Perl Programming Test

This is a test to help us get a feel for your Perl programming abilities. There is no single correct way to answer the following questions. Rather, there are several different ways that will show your coding style and knowledge of Perl's peculiarities as a language. Try to answer the questions using your own knowledge, but if you need to refer to a manual, you may.

  1. Show at least two ways to convert the following string to upper case in Perl, and explain the subtle differences between each way:
    $foo
      = "Toast is yummy.";
    
  2. Write a program that reads in a tab-delimited text file and swaps the 2nd and 3rd columns. Given the following sample text:
    item	name	subcat	color	vendor
    407	king	2	red	Budgeco
    44	queen	3	blue	Bobcorp
    483	double	15	black	Jorgonix
    592	single	3	pink	Simonion
    290	none	99
    

    Your program should return data like this:

    item	subcat	name	color	vendor
    407	2	king	red	Budgeco
    

    etc.

  3. Write a small module that performs the function in question 2 based on a subroutine call like:
    swap_columns(1, 2);
    

    Extra credit:

  4. Rewrite the following Perl code in a more Perl-specific programming style. Take advantage of as many Perl shortcuts as you can to make the code shorter and/or easier to read:
    @words = ("good", "bad", "ugly", "nice");
    for ($i = 0; $i <= $#words; $i++) {
      printf("%s %s %s", "I have been very", $words[$i], "\n");
    }
    
  5. You have a hash with dictionary words as keys. Each value is a reference to an array containing the names of files that contain that word. Your hash looks like this:
    %words = ( "foo" => ["foodoc1", "foodoc2", "foodoc3"],
               "bar" => ["bardoc1", "bardoc2", "bardoc3"],
               "baz" => ["bazdoc1", "bazdoc2", "bazdoc3"],
               "qux" => ["quxdoc1", "quxdoc2", "quxdoc3"]
             );
    

    Write a Perl expression that returns the third document containing the word "bar".
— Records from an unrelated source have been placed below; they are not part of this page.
(** C4. For every state of the word list, "toggle all" negates the global
    [showAllMeanings] flag and gives every row that new value as its
    [isMeaningVisible], keeping the number and order of rows and every other
    field of every row; the loading flag, the secure store and the effect log
    are untouched. *)
Theorem toggle_all_sets_every_row (wd : Runtime.World Home.State) :
  let wd' := Runtime.exec Home.handleToggleAllMeanings wd in
  Home.showAllMeanings (Runtime.view wd')
  = negb (Home.showAllMeanings (Runtime.view wd))
  ∧ length (Home.words (Runtime.view wd')) = length (Home.words (Runtime.view wd))
  ∧ (∀ (i : nat) (row : Home.ProcessedWord),
       Home.words (Runtime.view wd) !! i = Some row →
       ∃ row', Home.words (Runtime.view wd') !! i = Some row'
               ∧ Home.isMeaningVisible row'
                 = Home.showAllMeanings (Runtime.view wd')
               ∧ Home.base row' = Home.base row
               ∧ Home.formattedMeanings row' = Home.formattedMeanings row)
  ∧ Home.isLoading (Runtime.view wd') = Home.isLoading (Runtime.view wd)
  ∧ Runtime.secureStore wd' = Runtime.secureStore wd
  ∧ Runtime.effects wd' = Runtime.effects wd.
Proof.
  intros wd'. subst wd'. rewrite handleToggleAllMeanings_exec. simpl.
  split; [done|]. split; [by rewrite length_fmap|].
  split; [|done].
  intros i row Hi. rewrite list_lookup_fmap, Hi. simpl. eauto.
Qed.

Lemma toggle_all_sets_every_row_witness :
  ∃ row', Home.words (Runtime.view
            (Runtime.exec Home.handleToggleAllMeanings Samples.shownWorld))
            !! 0%nat = Some row'
          ∧ Home.isMeaningVisible row' = false.
Proof.
  pose proof (toggle_all_sets_every_row Samples.shownWorld)
    as (_ & _ & Hrows & _).
  destruct (Hrows 0%nat
              {| Home.base := Samples.apple1;
                 Home.formattedMeanings := "1. 사과";
                 Home.isMeaningVisible := true |})
    as (row' & Hrow & Hvis & _); [reflexivity|].
  exists row'. split; [exact Hrow|exact Hvis].
Defined.

(** ** Fetches on the word list screen *)

Example failed_refresh_keeps_rows :
  Home.words (Runtime.view
    (Runtime.exec (Home.fetchWords (Runtime.Rejected "Network Error"))
       Samples.shownWorld))
  = Home.words (Runtime.view Samples.shownWorld).
Proof. reflexivity. Qed.

(** C5. If the [/api/word] fetch of the word list screen fails, the word
    list is not modified: the rows and the global flag are what they were,
    the loading flag ends [false], the secure store is untouched and the only
    effect is the console message. Consequently, after any sequence of settled
    fetches and toggles from the initial state, the entries shown are those of
    the last fetch that succeeded (deduplicated), and none before any
    succeeded. *)
Theorem failed_fetch_keeps_word_list
    (wd : Runtime.World Home.State) (reason : string) :
  let wd' := Runtime.exec (Home.fetchWords (Runtime.Rejected reason)) wd in
  Home.words (Runtime.view wd') = Home.words (Runtime.view wd)
  ∧ Home.showAllMeanings (Runtime.view wd')
    = Home.showAllMeanings (Runtime.view wd)
  ∧ Home.isLoading (Runtime.view wd') = false
  ∧ Runtime.secureStore wd' = Runtime.secureStore wd
  ∧ Runtime.effects wd'
    = Runtime.effects wd ++
        [Runtime.ConsoleError "단어 목록을 불러오는데 실패했습니다." reason]
  ∧ ∀ (evs : list Home.Event) (store : gmap string string)
      (log : list Runtime.Effect),
      Home.base <$> Home.words (Runtime.view
        (Home.run evs (Runtime.MkWorld Home.initialState store log)))
      = Home.uniqueWords (Home.lastSuccessfulFetch evs).
Proof.
  intros wd'. subst wd'. rewrite fetchWords_rejected. simpl.
  repeat (split; [done|]).
  intros evs store log. unfold Home.lastSuccessfulFetch.
  by apply run_base.
Qed.

(** C10. Every successful fetch of the word list screen stores rows whose
    [isMeaningVisible] is [false] and leaves the global [showAllMeanings]
    flag as it was; so a refresh made while the flag is [true] ends with the
    flag [true] and no meaning visible. *)
Theorem successful_fetch_hides_every_meaning
    (wd : Runtime.World Home.State) (allWords : list Home.WordData) :
  let wd' := Runtime.exec (Home.fetchWords (Runtime.Resolved allWords)) wd in
  Forall (λ row, Home.isMeaningVisible row = false)
    (Home.words (Runtime.view wd'))
  ∧ Home.showAllMeanings (Runtime.view wd')
    = Home.showAllMeanings (Runtime.view wd)
  ∧ (Home.showAllMeanings (Runtime.view wd) = true →
     Home.showAllMeanings (Runtime.view wd') = true
     ∧ ∀ row, row ∈ Home.words (Runtime.view wd') →
              Home.isMeaningVisible row = false).
Proof.
  intros wd'. subst wd'. rewrite fetchWords_resolved. simpl.
  assert (Hall : Forall (λ row, Home.isMeaningVisible row = false)
                   (Home.processedData allWords)).
  { unfold Home.processedData. by apply Forall_fmap, Forall_true. }
  split; [done|]. split; [done|].
  intros Hflag. split; [done|]. by apply Forall_forall.
Qed.

Lemma successful_fetch_hides_every_meaning_witness :
  Home.showAllMeanings (Runtime.view
    (Runtime.exec (Home.fetchWords (Runtime.Resolved Samples.payload))
       Samples.shownWorld)) = true
  ∧ ∀ row, row ∈ Home.words (Runtime.view
             (Runtime.exec (Home.fetchWords (Runtime.Resolved Samples.payload))
                Samples.shownWorld)) →
           Home.isMeaningVisible row = false.
Proof.
  apply (proj2 (proj2 (successful_fetch_hides_every_meaning
                         Samples.shownWorld Samples.payload))).
  reflexivity.
Defined.

(** ** Row keys are pairwise distinct *)

Lemma uniqueWords_keys_NoDup (allWords : list Home.WordData) :
  NoDup (Home.keyExtractor <$> Home.uniqueWords allWords).
Proof.
  apply NoDup_fmap_2_strong.
  - intros a b Ha Hb [Hw _]%keyExtractor_inj.
    by apply (uniqueWords_wordId_inj allWords).
  - apply (NoDup_fmap_1 Home.wordId), uniqueWords_NoDup_wordId.
Qed.

Lemma toggle_rowKeys (ev : Home.Event) (wd : Runtime.World Home.State) :
  Home.isToggle ev = true →
  Home.rowKeys (Runtime.view (Runtime.exec (Home.handle ev) wd))
  = Home.rowKeys (Runtime.view wd).
Proof.
  intros Hev. rewrite !rowKeys_base, handle_base.
  by destruct ev as [[allWords|reason]| |uniqueId].
Qed.

Lemma run_toggles_rowKeys (evs : list Home.Event)
    (wd : Runtime.World Home.State) :
  Forall (λ ev, Home.isToggle ev = true) evs →
  Home.rowKeys (Runtime.view (Home.run evs wd)) = Home.rowKeys (Runtime.view wd).
Proof.
  intros Hevs. revert wd.
  induction Hevs as [|ev evs Hev _ IH]; intros wd; [done|].
  simpl. rewrite IH. by apply toggle_rowKeys.
Qed.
  6. You have a string that is to be used as part of a filename. The string has come directly from the user and has not been processed in any way. The user is not authorized to have shell access. Write a regular expression that will "clean" the string so that the user cannot breach security and gain shell access or otherwise circumvent security when the program opens or otherwise accesses the file.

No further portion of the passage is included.